Pierre Pevel & Etienne Willem, Les Enchantements d'Ambremer, partie 2, Le Paris des Merveilles, éditions Drakoo

Pierre Pevel & Etienne Willem, 
Les Enchantements d'Ambremer
partie I, Le Paris des Merveilles
éditions Drakoo 

Noël est passé et je dois dire que mes souliers étaient bien garnis. J'ai notamment reçu le très attendu deuxième album du Paris des Merveilles de Pierre Pevel et Etienne Willem, sorti chez Drakoo, le 15 novembre dernier. 

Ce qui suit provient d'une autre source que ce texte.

(* ===== verification/DeadLetters.v ===== *)
(** * Replaying dead letters

    [replay_dead_letters] of [control_bus.rs] sends what was written to the dead
    letter subject back to the subject it came from. What the stream yields is a
    list; the stream has ended where the list does. *)

From S2P Require Import Prelude ContentHash Effects Etcd PartitionGate ControlBus BusSystem BusLocal.
From Stdlib Require Import ZArith Lia.

Class DeadLetterJson := { decode_dead_letter : string -> result string DeadLetterEnvelope }.

(** [timeout(500ms, messages.next())] *)
Inductive Incoming := IncTimeout | IncError | IncMessage (id : nat) (payload : string).

Inductive ReplayE : Type -> Type :=
| RpUuid : ReplayE string
| RpMillis : ReplayE Z
| RpPublish (subject message_id payload : string) : ReplayE (result string unit)
| RpEvent (dead_letter_id command_id original_subject : string) : ReplayE (result string unit)
| RpAck (id : nat) (kind : AckKind) : ReplayE (result string unit).

Abbreviation Replay := (prog ReplayE).

Definition replay_id (d : DeadLetterEnvelope) : Replay string :=
  if is_empty_str (trim (dl_command_id d)) then u ← perform RpUuid; Ret ("replay-" +:+ u)
  else t ← perform RpMillis; Ret ("replay-" +:+ dl_command_id d +:+ "-" +:+ pretty t).

(** One dead letter: publish it again, announce it, acknowledge it. *)
Definition replay_one (id : nat) (d : DeadLetterEnvelope) : Replay (result string unit) :=
  rid ← replay_id d;
  _ ←? perform (RpPublish (dl_original_subject d) rid (dl_payload d));
  _ ←? perform (RpEvent (dl_id d) (dl_command_id d) (dl_original_subject d));
  perform (RpAck id Ack).

Section Replay.
Context `{DeadLetterJson}.

Fixpoint replay_loop (incoming : list Incoming) (limit replayed idle_timeouts : nat) : Replay (result string nat) :=
  if limit <=? replayed then Ret (Ok replayed)
  else match incoming with
       | [] => Ret (Ok replayed)
       | IncTimeout :: rest =>
           if 3 <=? idle_timeouts + 1 then Ret (Ok replayed)
           else replay_loop rest limit replayed (idle_timeouts + 1)
       | IncError :: rest => replay_loop rest limit replayed 0
       | IncMessage id text :: rest =>
           match decode_dead_letter text with
           | Err _ => _ ← perform (RpAck id Term); replay_loop rest limit replayed 0
           | Ok d =>
               if is_empty_str (trim (dl_original_subject d)) then
                 _ ← perform (RpAck id Term); replay_loop rest limit replayed 0
               else
                 _ ←? replay_one id d; replay_loop rest limit (replayed + 1) 0
           end
       end.

Definition replay_dead_letters (incoming : list Incoming) (limit : nat) : Replay (result string nat) :=
  if limit =? 0 then Ret (Ok 0) else replay_loop incoming limit 0 0.

(** ** What a replay did *)

Record Replayed := MkReplayed {
  rp_published : list (string * string);   (** subjects and payloads *)
  rp_announced : nat;
  rp_acked : list nat;
}.

Definition replay_upd (A : Type) (g : Replayed) (e : ReplayE A) : A -> Replayed :=
  match e in ReplayE A return A -> Replayed with
  | RpPublish s _ p => fun r =>
      match r with
      | Ok _ => MkReplayed (rp_published g ++ [(s, p)]) (rp_announced g) (rp_acked g)
      | Err _ => g
      end
  | RpEvent _ _ _ => fun r =>
      match r with
      | Ok _ => MkReplayed (rp_published g) (S (rp_announced g)) (rp_acked g)
      | Err _ => g
      end
  | RpAck id Ack => fun _ => MkReplayed (rp_published g) (rp_announced g) (rp_acked g ++ [id])
  | _ => fun _ => g
  end.

(** The letter a message of the stream carries, where it is one that can be replayed. *)
Definition letter (m : Incoming) : option (nat * (string * string)) :=
  match m with
  | IncMessage id text =>
      match decode_dead_letter text with
      | Ok d => if is_empty_str (trim (dl_original_subject d)) then None
                else Some (id, (dl_original_subject d, dl_payload d))
      | Err _ => None
      end
  | _ => None
  end.

(** [n] letters were replayed from the front of the stream: each was published to its
    subject with its payload, announced and acknowledged, in the order of the stream. *)
Definition replayed_front (incoming : list Incoming) (n : nat) (g g' : Replayed) : Prop :=
  let front := take n (omap letter incoming) in
  n <= length (omap letter incoming) /\
  g' = MkReplayed (rp_published g ++ front.*2) (rp_announced g + n) (rp_acked g ++ front.*1).

(** The outcome: an error may leave the letter it struck published but not
    acknowledged. *)
Definition replay_outcome (incoming : list Incoming) (limit replayed : nat) (g g' : Replayed)
    (r : result string nat) : Prop :=
  match r with
  | Ok m => exists n, m = replayed + n /\ m <= limit /\ replayed_front incoming n g g'
  | Err _ => exists n g1, replayed + n < limit /\ replayed_front incoming n g g1 /\
      exists id s p, omap letter incoming !! n = Some (id, (s, p)) /\
        (g' = g1 \/
         g' = MkReplayed (rp_published g1 ++ [(s, p)]) (rp_announced g1) (rp_acked g1) \/
         g' = MkReplayed (rp_published g1 ++ [(s, p)]) (S (rp_announced g1)) (rp_acked g1 ++ [id]))
  end.

Lemma replay_outcome_skip m incoming limit replayed g g' r :
  letter m = None -> replay_outcome incoming limit replayed g g' r ->
  replay_outcome (m :: incoming) limit replayed g g' r.
Proof. intros Hm. unfold replay_outcome, replayed_front. cbn. by rewrite Hm. Qed.

Lemma replayed_front_cons m id s p incoming n g g' :
  letter m = Some (id, (s, p)) ->
  replayed_front incoming n (MkReplayed (rp_published g ++ [(s, p)]) (S (rp_announced g)) (rp_acked g ++ [id])) g' ->
  replayed_front (m :: incoming) (S n) g g'.
Proof.
  intros Hm. unfold replayed_front. cbn. rewrite Hm. cbn. intros [Hn ->]. split; [lia|].
  rewrite <- !app_assoc. cbn. f_equal. lia.
Qed.

Lemma replay_outcome_cons m id s p incoming limit replayed g g' r :
  letter m = Some (id, (s, p)) ->
  replay_outcome incoming limit (replayed + 1)
    (MkReplayed (rp_published g ++ [(s, p)]) (S (rp_announced g)) (rp_acked g ++ [id])) g' r ->
  replay_outcome (m :: incoming) limit replayed g g' r.
Proof.
  intros Hm. destruct r as [k|e].
  - intros (n & -> & Hl & Hf). exists (S n). split; [lia|]. split; [lia|]. by eapply replayed_front_cons.
  - intros (n & g1 & Hl & Hf & Hid). exists (S n), g1. split; [lia|]. split; [by eapply replayed_front_cons|].
    cbn. by rewrite Hm.
Qed.

Lemma replay_outcome_stop incoming limit replayed g :
  replayed <= limit -> replay_outcome incoming limit replayed g g (Ok replayed).
Proof.
  intros Hl. exists 0. split; [lia|]. split; [done|]. split; [lia|].
  rewrite take_0, !app_nil_r, Nat.add_0_r. by destruct g.
Qed.

Definition any_replay (A : Type) (_ : Replayed) (_ : ReplayE A) : Prop := True.

Lemma replay_loop_ok incoming limit : forall replayed idle g, replayed <= limit ->
  prog_ok any_replay replay_upd (fun g' r => replay_outcome incoming limit replayed g g' r) g
    (replay_loop incoming limit replayed idle).
Proof.
  induction incoming as [|m rest IH]; intros replayed idle g Hl; cbn [replay_loop];
    (destruct (limit <=? replayed) eqn:El; [by apply replay_outcome_stop|apply Nat.leb_gt in El]);
    [by apply replay_outcome_stop|].
  assert (forall i, letter m = None -> prog_ok any_replay replay_upd
    (fun g' r => replay_outcome (m :: rest) limit replayed g g' r) g (replay_loop rest limit replayed i)) as Hskip.
  { intros i Hm. eapply prog_ok_mono; [|by apply IH]. intros g' r. by apply replay_outcome_skip. }
  destruct m as [| |id text].
  - destruct (3 <=? idle + 1); [by apply replay_outcome_stop|]. by apply Hskip.
  - by apply Hskip.
  - destruct (decode_dead_letter text) as [d|?] eqn:Ed.
    2: { split; [done|]. intros a. apply Hskip. cbn. by rewrite Ed. }
    destruct (is_empty_str (trim (dl_original_subject d))) eqn:Es.
    { split; [done|]. intros a. apply Hskip. cbn. by rewrite Ed, Es. }
    assert (letter (IncMessage id text) = Some (id, (dl_original_subject d, dl_payload d))) as Hm
      by (cbn; by rewrite Ed, Es).
    set (g1 := MkReplayed (rp_published g ++ [(dl_original_subject d, dl_payload d)])
                 (S (rp_announced g)) (rp_acked g ++ [id])).
    eapply (prog_ok_try _ _ (fun g' r => match r with
      | Ok _ => g' = g1
      | Err e => replay_outcome (IncMessage id text :: rest) limit replayed g g' (Err e)
      end)); [| |done].
    + assert (forall g' e, (g' = g \/
        g' = MkReplayed (rp_published g ++ [(dl_original_subject d, dl_payload d)]) (rp_announced g) (rp_acked g) \/
        g' = g1) -> replay_outcome (IncMessage id text :: rest) limit replayed g g' (Err e)) as Herr.
      { intros g' e Hg'. exists 0, g. split; [lia|]. split.
        { split; [lia|]. cbn [take fmap list_fmap]. rewrite !app_nil_r, Nat.add_0_r. by destruct g. }
        exists id, (dl_original_subject d), (dl_payload d). split; [|done]. cbn [omap list_omap]. by rewrite Hm. }
      unfold replay_one, replay_id.
      destruct (is_empty_str (trim (dl_command_id d))); cbn;
        (split; [done|]); intros ?; (split; [done|]); (intros [[]|e]; cbn; [|apply Herr; auto]);
        (split; [done|]); (intros [[]|e]; cbn; [|apply Herr; auto]);
        (split; [done|]); (intros [[]|e]; cbn; [done|apply Herr; auto]).
    + intros g' _ ->. eapply prog_ok_mono; [|by apply IH; lia]. intros g2 r. by apply replay_outcome_cons.
Qed.

(** Whatever the dead-letter stream yields, a replay that returns [m] has
    published exactly the first [m] well-formed letters, each to its original subject
    with its payload, announced each, and acknowledged exactly those, in order, with
    [m] at most the limit; one that fails did so for a prefix, and the letter it was
    at is the only one that may be published without being acknowledged. *)
Theorem replay_publishes_then_acks incoming limit :
  prog_ok any_replay replay_upd
    (fun g r => replay_outcome incoming limit 0 (MkReplayed [] 0 []) g r)
    (MkReplayed [] 0 []) (replay_dead_letters incoming limit).
Proof.
  unfold replay_dead_letters. destruct (limit =? 0) eqn:El; [|by apply replay_loop_ok; lia].
  apply replay_outcome_stop. lia.
Qed.
End Replay.

(** ** What becomes of a replayed command

    The first delivery of a command wrote its duplicate marker. The replayed copy is a
    new message of the stream, so it counts as a first delivery again. *)

Section Dropped.
Context `{EtcdLaws, ControlJsonLaws, StdHash}.

Definition reliable (cs : list BusChoice) : Prop :=
  Forall (fun c => match c with CFault f => f = Delivered | _ => True end) cs.

(** What follows a remote call that is delivered. *)
Lemma prog_run_delivered {A R} (c : EtcdCall A) (k : result string A -> Bus R) w cs r w' :
  reliable cs -> prog_run bus_handle (Do (BEtcd c) k) w cs = Some (r, w') ->
  exists id s cs', id ∉ issued (eview (bw_etcd w)) /\ eview s = snd (kv_call (bw_now w) id c (eview (bw_etcd w))) /\
    reliable cs' /\
    prog_run bus_handle (k (fst (kv_call (bw_now w) id c (eview (bw_etcd w))))) (set_etcd s w) cs' = Some (r, w').
Proof.
  intros Hr. destruct cs as [|[|f|u|b|x] cs]; cbn [prog_run bus_handle]; try done.
  apply Forall_cons in Hr as [-> Hr]. cbn [rpc].
  destruct (ecall_view A (bw_now w) c (bw_etcd w)) as (id & Hid & Hv).
  intros Hrun. exists id. rewrite <- Hv. destruct (ecall (bw_now w) c (bw_etcd w)) as [x s].
  by exists s, cs.
Qed.

(** C40: a command that was delivered once and went to the dead-letter subject is not
    run again by a replay: its duplicate marker is still in the store, so every run of
    the consumer on the replayed copy, all calls of the store succeeding, acknowledges
    it as a duplicate and does nothing else. *)
Theorem replayed_command_dropped original id text config node store fence ttl envelope key w cs w' :
  reserialized (m_payload original) = Some text ->
  decode_envelope (m_payload original) = Ok envelope ->
  targeted_elsewhere node envelope = false ->
  dedupe_key envelope = Ret key ->
  is_Some (kvs (eview (bw_etcd w)) !! marker_key store key) ->
  reliable cs ->
  prog_run bus_handle
    (process_command_message (MkMessage id (m_subject original) text (Some 1%Z)) config node
       (Some store) fence None ttl) w cs = Some (tt, w') ->
  bw_log w' = bw_log w ++ [EvAck id Ack].
Proof.
  intros Htext Hdec Htarget Hkey Hmark Hr. unfold process_command_message. cbn [m_payload].
  rewrite (decode_reserialized _ _ Htext), Hdec, Htarget. cbn -[prog_run bus_handle].
  destruct cs as [|[] cs]; try done. cbn [prog_run bus_handle]. apply Forall_cons in Hr as [_ Hr].
  rewrite Hkey. cbn -[prog_run bus_handle]. intros Hrun.
  apply prog_run_delivered in Hrun as (id1 & s1 & cs1 & _ & Hs1 & Hr1 & Hrun); [|done].
  cbn -[prog_run bus_handle] in Hrun, Hs1.
  apply prog_run_delivered in Hrun as (id2 & s2 & cs2 & _ & _ & Hr2 & Hrun); [|done].
  revert Hrun. cbn -[prog_run bus_handle]. rewrite Hs1. cbn [kvs]. destruct Hmark as [c Hc].
  rewrite (bool_decide_eq_false_2 (kvs (eview (bw_etcd w)) !! marker_key store key = None)) by (by rewrite Hc).
  cbn -[prog_run bus_handle]. destruct cs2 as [|[] [|]]; try done.
  cbn. intros Hrun. by simplify_eq.
Qed.
End Dropped.

Section DroppedExample.
#[local] Existing Instance toy_json.
#[local] Existing Instance toy_hash.
#[local] Existing Instance map_etcd.

(** The command [k] of the scenarios, its marker in the store, comes back. *)
Definition marked_world : BusWorld :=
  MkWorld 0 (MkKV {["/d/k"%string := MkCell "1" None]} ∅ ∅ 1) ∅ ∅ [] [].

#[local] Instance toy_json_laws : ControlJsonLaws.
Proof. split; [by intros s s' [= ->]|done]. Qed.

Definition replay_choices : list (BusChoice) := [CStep; CFault Delivered; CFault Delivered; CResult (Ok tt)].

Definition replayed_run : option (unit * BusWorld) :=
  prog_run bus_handle
    (process_command_message
       (MkMessage 9 "cv.cmd" "k" (Some 1%Z)) toy_config "n1" (Some "/d"%string) None None 60000)
    marked_world replay_choices.

Definition replayed_world : BusWorld :=
  match replayed_run with Some (_, w) => w | None => marked_world end.

Definition k_envelope : CommandEnvelope (@jvalue toy_json) :=
  MkEnvelope (V := @jvalue toy_json) "k" "k" "exec.run" "k" None None tt.

Lemma replayed_run_ends : replayed_run = Some (tt, replayed_world).
Proof.
  assert (bool_decide (is_Some replayed_run) = true) as H by (vm_compute; reflexivity).
  unfold replayed_world. destruct replayed_run as [[[] w]|]; [reflexivity|discriminate H].
Qed.

Lemma replayed_command_dropped_witness : bw_log replayed_world = [EvAck 9 Ack].
Proof.
  eapply (replayed_command_dropped (MkMessage 1 "cv.cmd" "k" None) 9 "k" toy_config "n1" "/d" None 60000
    k_envelope "k" marked_world replay_choices replayed_world).
  - reflexivity.
  - reflexivity.
  - vm_compute. reflexivity.
  - vm_compute. reflexivity.
  - exists (MkCell "1" None). vm_compute. reflexivity.
  - repeat constructor.
  - exact replayed_run_ends.
Defined.
End DroppedExample.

J'en profite pour remercier mon petit lutin du Père Noël personnel qui a toujours le bon goût de me faire plaisir et se reconnaîtra en lisant ces lignes. 

Derrière l'adaptation en bande dessinée du Paris des Merveilles, il y a donc deux hommes : Pierre Pevel et Etienne Willem. Si l'un est aux dialogues, l'autre est aux dessins et au scénario.

Scénariste, journaliste, auteur de jeux de rôle et romancier, Pierre Pevel s'est beaucoup illustré avec ses récits d'uchronie qui n'ont pas manqué de rafler quelques prix littéraires au passage. Parmi ses cycles marquants, on peut citer par exemple Wielstadt (2001-2004), Le Paris des Merveilles (2003-2015), Les Lames du Cardinal (2007-2010) ou encore Haut-Royaume (2013-2021).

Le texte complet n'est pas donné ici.